:: Material shown ::
Lemma vector_block_accumulate_spec (ROWS COLS A bk B : Z) (mem : memory R)
    (c0 : tile (vector_float R)) (i j : Z) :
  0 <= i < ROWS / VLEN_FLOATS -> 0 <= j < COLS ->
  vector_block_accumulate ROWS COLS A bk B mem c0 i j =
  fold_left (fun v k =>
      vec_add v (vec_mul_scalar (vec_load mem (A + i * VLEN_FLOATS + k * ROWS))
                                (load mem (B + j + k * COLS))))
    (zrange 0 bk) (c0 i j).
Proof.
  intros Hi Hj.
  pose proof (for_range_tile_reduce
    (fun k i j v =>
      vec_add v (vec_mul_scalar (vec_load mem (A + i * VLEN_FLOATS + k * ROWS))
                                (load mem (B + j + k * COLS))))
    (zrange 0 bk) (ROWS / VLEN_FLOATS) COLS c0 i j) as Hred.
  rewrite in_tile_true in Hred by assumption. exact Hred.
Qed.

Lemma vec_fold_lane (w : Z -> vector_float R) (K : list Z) (v0 : vector_float R)
    (l : Z) :
  fold_left (fun v k => vec_add v (w k)) K v0 l =
  fold_left (fun a k => fadd a (w k l)) K (v0 l).
Proof.
  revert v0. induction K as [|k K IH]; intros v0; cbn [fold_left]; [reflexivity|].
  now rewrite IH.
Qed.

(** Lane [l] of accumulator [(i, j)] holds the dot product for row
    [i * VLEN_FLOATS + l] and column [j]. *)
Lemma vector_block_accumulator (ROWS COLS A bk B : Z) (mem : memory R) (i j l : Z) :
  0 <= i < ROWS / VLEN_FLOATS -> 0 <= j < COLS ->
  vector_block_accumulate ROWS COLS A bk B mem (vector_block_init ROWS COLS) i j l =
  packed_dot mem ROWS COLS A bk B (i * VLEN_FLOATS + l) j.
Proof.
  intros Hi Hj.
  rewrite vector_block_accumulate_spec, vector_block_init_spec by assumption.
  rewrite (vec_fold_lane (fun k =>
    vec_mul_scalar (vec_load mem (A + i * VLEN_FLOATS + k * ROWS))
                   (load mem (B + j + k * COLS)))).
  rewrite (fold_left_fadd Rth). unfold vec_splats, packed_dot.
  transitivity (sum_over (zrange 0 bk) (fun k =>
    vec_mul_scalar (vec_load mem (A + i * VLEN_FLOATS + k * ROWS))
                   (load mem (B + j + k * COLS)) l)); [ring|].
  apply sum_over_ext. intros k _.
  unfold vec_mul_scalar, vec_load, load. do 2 f_equal. lia.
Qed.
(** [_test_event_handler]: adds up the length of the body. *)
Definition _test_event_handler (evt : esp_http_client_event_t) (s : hal_state)
    : option hal_state :=
  match event_id evt with
  | HTTP_EVENT_ERROR => Some (emit (EspLog ESP_LOG_ERROR "HTTP_EVENT_ERROR") s)
  | HTTP_EVENT_ON_DATA =>
      t ← int_add (ota_img_data_len s) (evt_data_len evt);
      Some (set_ota_img_data_len t s)
  | _ => Some s
  end.

(** The transport delivering its events to a handler. *)
Fixpoint deliver (handler : esp_http_client_event_t -> hal_state -> option hal_state)
    (evts : list esp_http_client_event_t) (s : hal_state) : option hal_state :=
  match evts with
  | [] => Some s
  | evt :: rest => s' ← handler evt s; deliver handler rest s'
  end.

(** [bytebeam_hal_ota], lines 140 to 142: the three assignments that open
    an attempt. *)
Definition ota_reset_counters (s : hal_state) : hal_state :=
  let s := set_ota_img_data_len 0 s in
  let s := set_update_progress_percent 0 s in
  set_downloaded_data_len 0 s.

(** [bytebeam_hal_ota], lines 143 to 150: the request on [test_config],
    whose handler is [_test_event_handler].  The code it returns is
    compared with [ESP_OK] for the log and for nothing else. *)
Definition ota_size_discovery (probe : http_transfer) (s : hal_state)
    : option hal_state :=
  let s := emit HttpClientInit s in
  let s := emit HttpClientPerform s in
  s ← deliver _test_event_handler (events probe) s;
  let err := result probe in
  let s :=
    if decide (err = ESP_OK) then emit (EspLog ESP_LOG_INFO "content_length = %d") s
    else s in
  Some (emit HttpClientCleanup s).

(** The state in which [esp_https_ota] is entered. *)
Definition ota_download_entry (probe : http_transfer) (s : hal_state)
    : option hal_state :=
  s ← ota_size_discovery probe (ota_reset_counters s);
  let s := emit (EspLog ESP_LOG_INFO "The URL is:%s") s in
  Some (emit HttpsOta s).

(** [bytebeam_hal_ota]: [probe] is what the transport does for
    [esp_http_client_perform] on [test_config], [download] what it does for
    [esp_https_ota] on [config], whose handler is [_http_event_handler].
    The function returns what [esp_https_ota] returns. *)
Definition bytebeam_hal_ota (probe download : http_transfer) (s : hal_state)
    : option (esp_err_t * hal_state) :=
  s ← ota_download_entry probe s;
  s ← deliver _http_event_handler (events download) s;
  Some (result download, s).

(** [bytebeam_hal_init].  [junk] is the indeterminate value of the local
    [ota_action_id_val] when [nvs_get_i32] does not set it.  The function
    returns 0. *)
Definition bytebeam_hal_init (junk : Z) (s : hal_state) : Z * hal_state :=
  let s := emit (EspLog ESP_LOG_INFO "[APP] Free memory: %d bytes") s in
  let s := emit MqttClientInit s in
  let s := emit MqttClientRegisterEvent s in
  let s := emit MqttClientStart s in
  let s := emit (NvsOpen "test_storage") s in
  let '(err, update_flag) := nvs_get_i32 (nvs s) "update_flag" in
  let s := emit (NvsGetI32 "update_flag" err) s in
  let s :=
    match err, update_flag with
    | ESP_OK, Some flag =>
        if flag =? 1 then
          let s := set_nvs (nvs_set_i32 (nvs s) "update_flag" 0) s in
          let s := emit (NvsSetI32 "update_flag" 0) s in
          let s := set_nvs (nvs_commit (nvs s)) s in
          let s := emit NvsCommit s in
          let s := emit (EspLog ESP_LOG_INFO "Reboot after successful OTA update") s in
          let '(err2, v) := nvs_get_i32 (nvs s) "action_id_val" in
          let s := emit (NvsGetI32 "action_id_val" err2) s in
          let ota_action_id_val := match v with Some a => a | None => junk end in
          let s := set_ota_action_id_str (sprintf_d ota_action_id_val) s in
          set_ota_update_completed 1 s
        else emit (EspLog ESP_LOG_INFO "Normal reboot") s
    | _, _ => s
    end in
  let s :=
    if decide (err = ESP_ERR_NVS_NOT_FOUND) then
      emit (EspLog ESP_LOG_INFO "Device contains factory Firmware\n") s
    else s in
  let s := emit NvsClose s in
  (0, s).

(** The status messages published so far, oldest first. *)
Definition published (s : hal_state) : list effect :=
  List.filter is_publish (trace s).

Definition published_percent (e : effect) : Z :=
  match e with PublishActionStatus _ p _ _ => p | _ => 0 end.

(** The status message the data handler sends when the percentage meets
    the cursor [c]. *)
Definition progress_message (id : string) (c : Z) : effect :=
  PublishActionStatus id c (if c =? 100 then "Complete" else "Progress") "Success".

(** The cursor after a publish at [c]. *)
Definition next_cursor (c : Z) : Z := if c =? 100 then 0 else c + 5.

(** The [n] successive values of the cursor from [c] on. *)
Fixpoint cursor_walk (n : nat) (c : Z) : list Z :=
  match n with
  | O => []
  | S n' => c :: cursor_walk n' (next_cursor c)
  end.

(** A transfer that delivers no [HTTP_EVENT_ON_DATA]. *)
Definition no_data (evts : list esp_http_client_event_t) : Prop :=
  Forall (fun evt => event_id evt <> HTTP_EVENT_ON_DATA) evts.

(** The values the cursor [loop_var] takes: 0, 5, ..., 100. *)
Definition cursor_ok (c : Z) : Prop := 0 <= c <= 100 /\ c mod 5 = 0.

(** The variables as the C runtime initialises them, with the action id
    the SDK has stored and the NVS partition found at power-on. *)
Definition power_on (action_id : string) (n : nvs_t) : hal_state :=
  {| downloaded_data_len := 0;
     ota_img_data_len := 0;
     update_progress_percent := 0;
     loop_var := 0;
     connection_status := 0;
     ota_update_completed := 0;
     ota_action_id_str := "";
     ota_action_id := action_id;
     nvs := n;
     trace := [] |}.

End Hal.

(** ** The action table of [bytebeam_sdk.h] *)

Module Registry.

(** [BYTEBEAM_NUMBER_OF_ACTIONS] *)
Definition BYTEBEAM_NUMBER_OF_ACTIONS : nat := 10.

Inductive registry_error := RegistryFull | DuplicateAction | ActionNotFound.

Inductive registry_result := Success | Failure (e : registry_error).

Section WithHandler.
  (** The type of [int (*func)(bytebeam_client_t *, char *, char *)]. *)
  Context {handler : Type}.

(** [bytebeam_action_functions_map_t]; a null pointer is [None]. *)
Record bytebeam_action_functions_map_t := {
  name : option string;
  func : option handler
}.

(** [action_funcs] of [bytebeam_client_t], an array of
    [BYTEBEAM_NUMBER_OF_ACTIONS] entries. *)
Definition action_funcs_t := list bytebeam_action_functions_map_t.

Definition empty_slot : bytebeam_action_functions_map_t :=
  {| name := None; func := None |}.

Definition is_empty (e : bytebeam_action_functions_map_t) : bool :=
  match name e with None => true | Some _ => false end.

Definition has_name (n : string) (e : bytebeam_action_functions_map_t) : bool :=
  match name e with None => false | Some m => bool_decide (m = n) end.

(** The index of the first entry, in scan order, that satisfies [p]. *)
Fixpoint scan (p : bytebeam_action_functions_map_t -> bool)
    (tbl : action_funcs_t) : option nat :=
  match tbl with
  | [] => None
  | e :: rest => if p e then Some 0%nat else S <$> scan p rest
  end.

Definition occupied (tbl : action_funcs_t) : nat :=
  length (List.filter (fun e => negb (is_empty e)) tbl).

(** Modelled from the spec: [bytebeam_add_action_handler] is declared in
    [bytebeam_sdk.h] and defined in a file that is not part of the
    sources.  "fails with RegistryFull if no empty slot remains; fails
    with DuplicateAction if name already occupies a slot; otherwise
    occupies the first empty slot and succeeds." *)
Definition add (n : string) (h : handler) (tbl : action_funcs_t)
    : registry_result * action_funcs_t :=
  match scan is_empty tbl with
  | None => (Failure RegistryFull, tbl)
  | Some i =>
      match scan (has_name n) tbl with
      | Some _ => (Failure DuplicateAction, tbl)
      | None => (Success, <[i := {| name := Some n; func := Some h |}]> tbl)
      end
  end.

(** Modelled from the spec: [bytebeam_update_action_handler], declared
    only.  "fails with ActionNotFound if name is not present; otherwise
    replaces the handler in place, preserving slot position." *)
Definition update (n : string) (h : handler) (tbl : action_funcs_t)
    : registry_result * action_funcs_t :=
  match scan (has_name n) tbl with
  | None => (Failure ActionNotFound, tbl)
  | Some i => (Success, <[i := {| name := Some n; func := Some h |}]> tbl)
  end.

(** Modelled from the spec: [bytebeam_remove_action_handler], declared
    only.  "fails with ActionNotFound if absent; otherwise clears the slot
    (name -> sentinel), freeing it for reuse.  Removal never compacts or
    reorders other slots." *)
Definition remove (n : string) (tbl : action_funcs_t)
    : registry_result * action_funcs_t :=
  match scan (has_name n) tbl with
  | None => (Failure ActionNotFound, tbl)
  | Some i => (Success, <[i := empty_slot]> tbl)
  end.

(** The entry that binds a name to a handler. *)
Definition binding (r : string * handler) : bytebeam_action_functions_map_t :=
  {| name := Some (fst r); func := Some (snd r) |}.

(** The table of a client on which nothing has been registered. *)
Definition fresh : action_funcs_t :=
  replicate BYTEBEAM_NUMBER_OF_ACTIONS empty_slot.

(** A sequence of [add]s, with the result of each. *)
Fixpoint add_all (reqs : list (string * handler)) (tbl : action_funcs_t)
    : list registry_result * action_funcs_t :=
  match reqs with
  | [] => ([], tbl)
  | (n, h) :: rest =>
      let '(r, tbl1) := add n h tbl in
      let '(rs, tbl2) := add_all rest tbl1 in
      (r :: rs, tbl2)
  end.

(** An operation of the registry that can fail. *)
Inductive registry_op :=
| OpAdd (n : string) (h : handler)
| OpUpdate (n : string) (h : handler)
| OpRemove (n : string).

Definition run_op (op : registry_op) (tbl : action_funcs_t)
    : registry_result * action_funcs_t :=
  match op with
  | OpAdd n h => add n h tbl
  | OpUpdate n h => update n h tbl
  | OpRemove n => remove n tbl
  end.

End WithHandler.

Arguments bytebeam_action_functions_map_t : clear implicits.
Arguments action_funcs_t : clear implicits.
Arguments registry_op : clear implicits.

End Registry.

(** ** Scenarios *)

Module Scenario.
  Import CArith Esp Hal.

(** A transfer that delivers a body in pieces of the given lengths. *)
Definition transfer (lens : list Z) (r : esp_err_t) : http_transfer :=
  {| events := map on_data lens; result := r |}.

(** A firmware image of 1000 bytes, as the size discovery sees it. *)
Definition image_1000 : http_transfer := transfer [1000] ESP_OK.

Definition chunks_of_137 : list Z := [137; 137; 137; 137; 137; 137; 137; 41].

Definition chunks_of_5 : list Z := repeat 5 200%nat.
Record Server := {
  services : gmap string Service;
  srv_count : Z;
  dispatchf : bool               (** [SetDispatch] was called *)
}.

Definition MakeServer : Server := {| services := ∅; srv_count := 0; dispatchf := false |}.
Definition SetDispatch (rs : Server) : Server :=
  {| services := services rs; srv_count := srv_count rs; dispatchf := true |}.
Definition AddService (svc : Service) (rs : Server) : Server :=
  {| services := <[svc_name svc := svc]> (services rs); srv_count := srv_count rs;
     dispatchf := dispatchf rs |}.

(** [Server.dispatch] up to the call of the handler, which is [None] when
    [dispatchf] is called instead *)
Definition Server_dispatch (rs : Server) (req : reqMsg) : outcome (Server * option T) :=
  '(serviceName, methodName) ← split_method (svcMeth req);
  let rs' := {| services := services rs; srv_count := srv_count rs + 1;
                dispatchf := dispatchf rs |} in
  if dispatchf rs then Ret (rs', None)
  else match services rs !! serviceName with
       | Some service => t ← Service_dispatch service methodName req; Ret (rs', Some t)
       | None => Fatal
       end.

(** ** The network and its goroutines *)

Record ClientEnd := { e_endname : string; callf : bool (** [SetCall] was called *) }.

(** a goroutine in [Call] or [Forward] *)
Inductive caller_pc :=
| InCallf                          (** inside [e.callf] *)
| Sending                          (** at the [select] that sends the request *)
| Waiting                          (** at [<-req.replyCh] *)
| Returned (r : replyMsg).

:: Work item ::
Print exactly the lines of the listing above starting at the line containing "update_progress_percent := 0;" and ending at the line containing "Definition BYTEBEAM_NUMBER_OF_ACTIONS : nat", both included.

:: Task result ::
     update_progress_percent := 0;
     loop_var := 0;
     connection_status := 0;
     ota_update_completed := 0;
     ota_action_id_str := "";
     ota_action_id := action_id;
     nvs := n;
     trace := [] |}.

End Hal.

(** ** The action table of [bytebeam_sdk.h] *)

Module Registry.

(** [BYTEBEAM_NUMBER_OF_ACTIONS] *)
Definition BYTEBEAM_NUMBER_OF_ACTIONS : nat := 10.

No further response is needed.